My dates and number of days are somewhat flexible, but no more than two weeks.

I didn't do an after trip update because 1) I'm not that organized to remember all the things I did 2) by the time I got home, I was ready to just get back into my routine. Jet lag hit me hard about two days after I got home and it took me almost a week to feel normal again. To quickly sum up my trip though, this site helped me understand the trains and buses, which did overwhelm me a bit at first. I saw David all by myself for about 2 minutes before anyone else joined me because of some advice I read here. I saw the Donatello exhibit with only a hand few of other people because it was raining and I just walked right in and bought a ticket on site. I ate gelato every single day, sometimes more than once and still lost a few pounds by the time I got home because I walked so much. I'm not an extreme foodie, so I just stopped somewhere when I got hungry. Most of the food was delicious, some was only adequate, but I was content with it. Both my Airbnb's were great and the hosts were helpful. The walk up to the church far above Florence on the other side of the water was intense, but worth it for the view and the chanting monks. I saw Trevi Fountain early in the morning when there were only a few other people there and I flew into and out of Rome early in the morning, and there weren't many people at all in the airports. That's probably not a great summary, but hopefully it will give you some idea of what I liked.

Thanks!

Posted by
15602 posts

The last day of DST in Italy is Oct 29. Sunset is around 6 pm, then from the 30th around 5 pm. So I'd spend time in the south first, where that extra hour is more important for outdoor sights. Can you fly into Naples? If you haven't been to the the area, here are suggestions.

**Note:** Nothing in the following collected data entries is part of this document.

Lemma exec_row_step now c d k :
  row_step now (auctions d !! k) (auctions (exec now c d).2 !! k).
Proof.
  unfold exec, statement. destruct c as [id seller ttl descr price incr st en| |id a b amt].
  - destruct (INSERT_INTO_auctions_cases now id seller ttl descr price incr st en
                draft d) as [[e ->]|(? & ? & ? & Hfresh & ->)]; simpl; [done|].
    destruct (decide (k = id)) as [->|Hne].
    + rewrite lookup_insert_eq, Hfresh. by constructor.
    + by rewrite lookup_insert_ne.
  - rewrite update_auction_status_run; simpl. rewrite lookup_fmap.
    destruct (auctions d !! k); simpl; by constructor.
  - destruct (INSERT_INTO_bids_cases now id a b amt d) as [[_ ->]|[_ ->]];
      simpl; [done|].
    match goal with |- context [handle_new_bid now ?N ?D] =>
      destruct (handle_new_bid_cases now N D) as [[e ->]|(r & Hr & Hp & ->)]
    end; [by simpl|]. cbn [fst snd]. simpl in Hr.
    rewrite committed_lookup; simpl.
    destruct (decide (k = a)) as [->|Hne].
    + rewrite Hr; simpl. rewrite bool_decide_eq_true_2 by done.
      by apply (row_outbid now (mk_bid id a b amt now)).
    + destruct (auctions d !! k); simpl; [|done].
      by rewrite bool_decide_eq_false_2.
Qed.

(** An accepted bid, seen from the statement that inserts it. *)
Lemma PlaceBid_accepted now id a b amt d :
  (exec now (PlaceBid id a b amt) d).1 = inr () →
  ∃ r, auctions d !! a = Some r
       ∧ passes now (mk_bid id a b amt now) r
       ∧ auctions (exec now (PlaceBid id a b amt) d).2 !! a
         = Some (set_leader amt b r).
Proof.
  unfold exec, statement.
  destruct (INSERT_INTO_bids_cases now id a b amt d) as [[_ ->]|[_ ->]];
    simpl; [done|].
  match goal with |- context [handle_new_bid now ?N ?D] =>
    destruct (handle_new_bid_cases now N D) as [[e ->]|(r & Hr & Hp & ->)]
  end; [by simpl|]. cbn [fst snd]. simpl in Hr. intros _.
  exists r. repeat apply conj; try done; try apply Hp.
  rewrite committed_lookup; simpl. rewrite Hr; simpl.
  by rewrite bool_decide_eq_true_2.
Qed.

(** ** Invariants of the rows *)

Lemma row_step_ok t now o o' r' :
  row_step now o o' → t ≤ now →
  (∀ r, o = Some r → row_ok t r) → o' = Some r' → row_ok now r'.
Proof.
  intros Hstep Ht Hok Hr'. destruct Hstep as [o| | a | NEW r Hp].
  - destruct (Hok r' Hr') as (? & ? & ? & Hact & ?).
    repeat apply conj; try done. intros Hs. specialize (Hact Hs). lia.
  - injection Hr' as <-. by repeat apply conj.
  - injection Hr' as <-. destruct (Hok a eq_refl) as (? & ? & ? & Hact & ?).
    destruct (reconciled_status now a) as [Heq Hst].
    rewrite Heq. repeat apply conj; simpl; try done.
    rewrite Hst. destruct (status a) eqn:Hs; try done.
    + destruct (end_time a <=? now) eqn:Hend; [done|].
      destruct (start_time a <=? now) eqn:Hstart; [|done].
      intros _. by compare_times.
    + destruct (end_time a <=? now) eqn:Hend; [done|].
      intros _. specialize (Hact eq_refl). lia.
  - injection Hr' as <-. destruct (Hok r eq_refl) as (? & ? & ? & Hact & ?).
    destruct Hp as (? & ? & Hself & _).
    repeat apply conj; simpl; try done.
    + intros Hs. specialize (Hact Hs). lia.
    + congruence.
Qed.

Lemma step_rows_ok w ev : rows_ok w → rows_ok (step w ev).
Proof.
  intros Hok k r' Hr'. unfold step in *; simpl in *.
  eapply (row_step_ok (clock w)); [apply exec_row_step|lia| |exact Hr'].
  intros r Hr. by apply (Hok k).
Qed.

Lemma run_rows_ok w evs : rows_ok w → rows_ok (run w evs).
Proof.
  revert w. induction evs as [|ev evs IH]; intros w Hok; simpl; [done|].
  apply IH. by apply step_rows_ok.
Qed.

Lemma initial_rows_ok t0 : rows_ok (initial_world t0).
Proof. intros k r Hr. simpl in Hr. by rewrite lookup_empty in Hr. Qed.

Lemma reachable_rows_ok t0 evs : rows_ok (run (initial_world t0) evs).
Proof. apply run_rows_ok, initial_rows_ok. Qed.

  1. Base in Naples. There's a lot to see in Naples, day trips to Caserta, Herculaneum, Pompeii by train, Ischia, Capri by ferry.
  2. Base in Sorrento, my least favorite because there's nothing much to see or do in Sorrento. But it is convenient for day trips to Naples, Herculaneum, Pompeii by train, Capri by ferry and the Amalfi Coast by bus. That gives you a bit of everything.
    1. Base in Salerno. There are fast trains from Salerno north. I think there may even be direct trains to Florence. Salerno has lots of good restaurants, a well- preserved historic center and a big sandy beach and seaside promenade. You can train or bus for a day to Paestum, and have more time to explore the Amalfi Coast (good hiking, beautiful views) by bus. You can get to Pompeii by train.

Then, when sunset's an hour earlier, take the train to Florence and enjoy!

Posted by
98 posts

We loved Salerno as a base and liked it there so much we stayed longer than we planned!

Posted by
15602 posts

I just meant Daylight Savings Time, which I thought was generic.

Posted by
155 posts

First decide what is your objective. Recommend sticking to one country and depending on your available time, one area.
We’re going to Italy in October and we like hiking but not too strenuously, so this trip we’re going to Lake Como, Lake Maggoire and Dolomites with 3 nights in each, which gives us 2 full days in each with half day travelling by train between them. One day will be a short hike about 8 miles, accessed by gondola or similar, one day walking around and sightseeing (ferries on the lakes?) and sitting in cafes (or bars), reading a book and generally soaking in the atmosphere.
In 2019, we did some of southern Italy, starting in Naples and doing Capri, Sorrento and Amalfi by ferries and buses before going onto on Puglia by car from Salerno and returning the car in Naples for our flight home.
Each trip in different but now we don’t try to see everything listed in the guide books.
There is always next year even though as we age, we’re not as agile or athletic as we were.